Collected data:
***

(** * FileSource: the buffer-filling engine of nes-sources

    A shallow embedding of [nes-sources/src/FileSource.cpp]: the lifecycle
    ([open], [close]), the streaming decompressor ([decompressNextBlock]) and
    the buffer-filling engine ([fillTupleBuffer]), followed by the properties
    the specification states about them.

    Conventions.
    - A C++ method that mutates [this] and may throw is a function from the
      object to an [Outcome] paired with the object as the call leaves it;
      an exception keeps the mutations made before the [throw].
    - Buffer capacities, cursors and byte counts are [size_t] values that
      measure in-memory buffers; they are carried as [nat].  Every
      subtraction of the source is guarded by the comparison that precedes
      it, so truncated subtraction on [nat] and wrapping subtraction on
      [size_t] agree wherever the code reaches them.
    - The zstd library and the file system are not part of the repository;
      they are Section variables. *)

From Stdlib Require Import Ascii String Strings.Byte List Arith ZArith Bool Lia.
Import ListNotations.
Local Open Scope string_scope.
Local Open Scope nat_scope.
Local Open Scope list_scope.

(** ** Outcomes of a call *)

(** The only exception class [FileSource.cpp] throws from the functions below. *)
Inductive Exception : Type :=
| InvalidConfigParameter (msg : string).

(** The error taxonomy of the specification (section 7). *)
Inductive ErrorKind : Type :=
| ConfigurationError
| IOError
| DecompressionError.

Definition errorKind (e : Exception) : ErrorKind :=
  match e with
  | InvalidConfigParameter _ => ConfigurationError
  end.

Definition what (e : Exception) : string :=
  match e with
  | InvalidConfigParameter msg => msg
  end.

(** [Diverges]: a loop of the source that never exits.  [Undefined]: the
    source dereferences a null codec context. *)
Inductive Outcome (A : Type) : Type :=
| Returns (a : A)
| Throws (e : Exception)
| Diverges
| Undefined.
Arguments Returns {A} a.
Arguments Throws {A} e.
Arguments Diverges {A}.
Arguments Undefined {A}.

(** A call completes when it returns or throws. *)
Definition completes {A : Type} (o : Outcome A) : Prop :=
  match o with
  | Returns _ | Throws _ => True
  | Diverges | Undefined => False
  end.

(** ** std::ifstream *)

(** An input file stream: whether a file is attached, the bytes not yet
    extracted, and whether the stream is no longer [good()] (the code only
    ever sets [eofbit] together with [failbit]). *)
Record ifstream : Type := mkIfstream {
  is_open : bool;
  rest : list byte;
  failbit : bool
}.

(** A default-constructed stream. *)
Definition ifstream_default : ifstream := mkIfstream false [] false.

(** A stream whose constructor could not open its file. *)
Definition ifstream_unopened : ifstream := mkIfstream false [] true.

(** [read(buf, n)] followed by [gcount()]: on a stream that is not good
    nothing is extracted; otherwise up to [n] bytes are extracted and a short
    read sets [eofbit | failbit].  The extracted bytes are returned; [gcount]
    is their number. *)
Definition ifstream_read (f : ifstream) (n : nat) : list byte * ifstream :=
  if failbit f then ([], f)
  else
    let got := firstn n (rest f) in
    (got, mkIfstream (is_open f) (skipn n (rest f)) (length got <? n)).

(** [close()]: detaches the file; closing a stream with no file attached
    sets [failbit]. *)
Definition ifstream_close (f : ifstream) : ifstream :=
  if is_open f then mkIfstream false [] (failbit f)
  else mkIfstream false [] true.

(** ** Buffers *)

(** [memcpy(buf + off, bytes, |bytes|)] on a buffer held as a list. *)
Definition write_at (off : nat) (bytes buf : list byte) : list byte :=
  firstn off buf ++ bytes ++ skipn (off + length bytes) buf.

(** [std::vector<char>::resize(n)]. *)
Definition resize (n : nat) (v : list byte) : list byte :=
  firstn n v ++ repeat x00 (n - length v).

(** The destination buffer the caller supplies: its available memory area;
    [getBufferSize] is the size of that area. *)
Record TupleBuffer : Type := mkTupleBuffer {
  memoryArea : list byte
}.

Definition getBufferSize (b : TupleBuffer) : nat := length (memoryArea b).

(** [Source::FillTupleBufferResult]. *)
Inductive FillTupleBufferResult : Type :=
| eos
| withBytes (n : nat).

Definition numBytes (r : FillTupleBufferResult) : nat :=
  match r with
  | eos => 0
  | withBytes n => n
  end.

(** ** The zstd streaming interface *)

(** What one call of [ZSTD_decompressStream] did: an error code with its
    name, or the codec's next state, the bytes it wrote at [output.dst] and
    the number of input bytes it consumed ([input.pos] advances by it). *)
Inductive DStreamResult (DCtx : Type) : Type :=
| ZSTD_error (name : string)
| ZSTD_ok (ctx : DCtx) (produced : list byte) (consumed : nat).
Arguments ZSTD_error {DCtx} name.
Arguments ZSTD_ok {DCtx} ctx produced consumed.

Section FileSource.

(** The codec: its state, one streaming step (given the state, the free
    space [output.size] and the unread input [src + pos .. src + size)),
    the result of allocating a context ([None] is [nullptr]) and the
    recommended staging sizes. *)
Variable DCtx : Type.
Variable ZSTD_decompressStream : DCtx -> nat -> list byte -> DStreamResult DCtx.
Variable ZSTD_createDCtx : option DCtx.
Variable ZSTD_DStreamInSize : nat.
Variable ZSTD_DStreamOutSize : nat.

***

Restate the data word for word. Begin at its first line, end at the line that contains "[size_t] agree wherever", and include both.

(** * FileSource: the buffer-filling engine of nes-sources

    A shallow embedding of [nes-sources/src/FileSource.cpp]: the lifecycle
    ([open], [close]), the streaming decompressor ([decompressNextBlock]) and
    the buffer-filling engine ([fillTupleBuffer]), followed by the properties
    the specification states about them.

    Conventions.
    - A C++ method that mutates [this] and may throw is a function from the
      object to an [Outcome] paired with the object as the call leaves it;
      an exception keeps the mutations made before the [throw].
    - Buffer capacities, cursors and byte counts are [size_t] values that
      measure in-memory buffers; they are carried as [nat].  Every
      subtraction of the source is guarded by the comparison that precedes
      it, so truncated subtraction on [nat] and wrapping subtraction on
      [size_t] agree wherever the code reaches them.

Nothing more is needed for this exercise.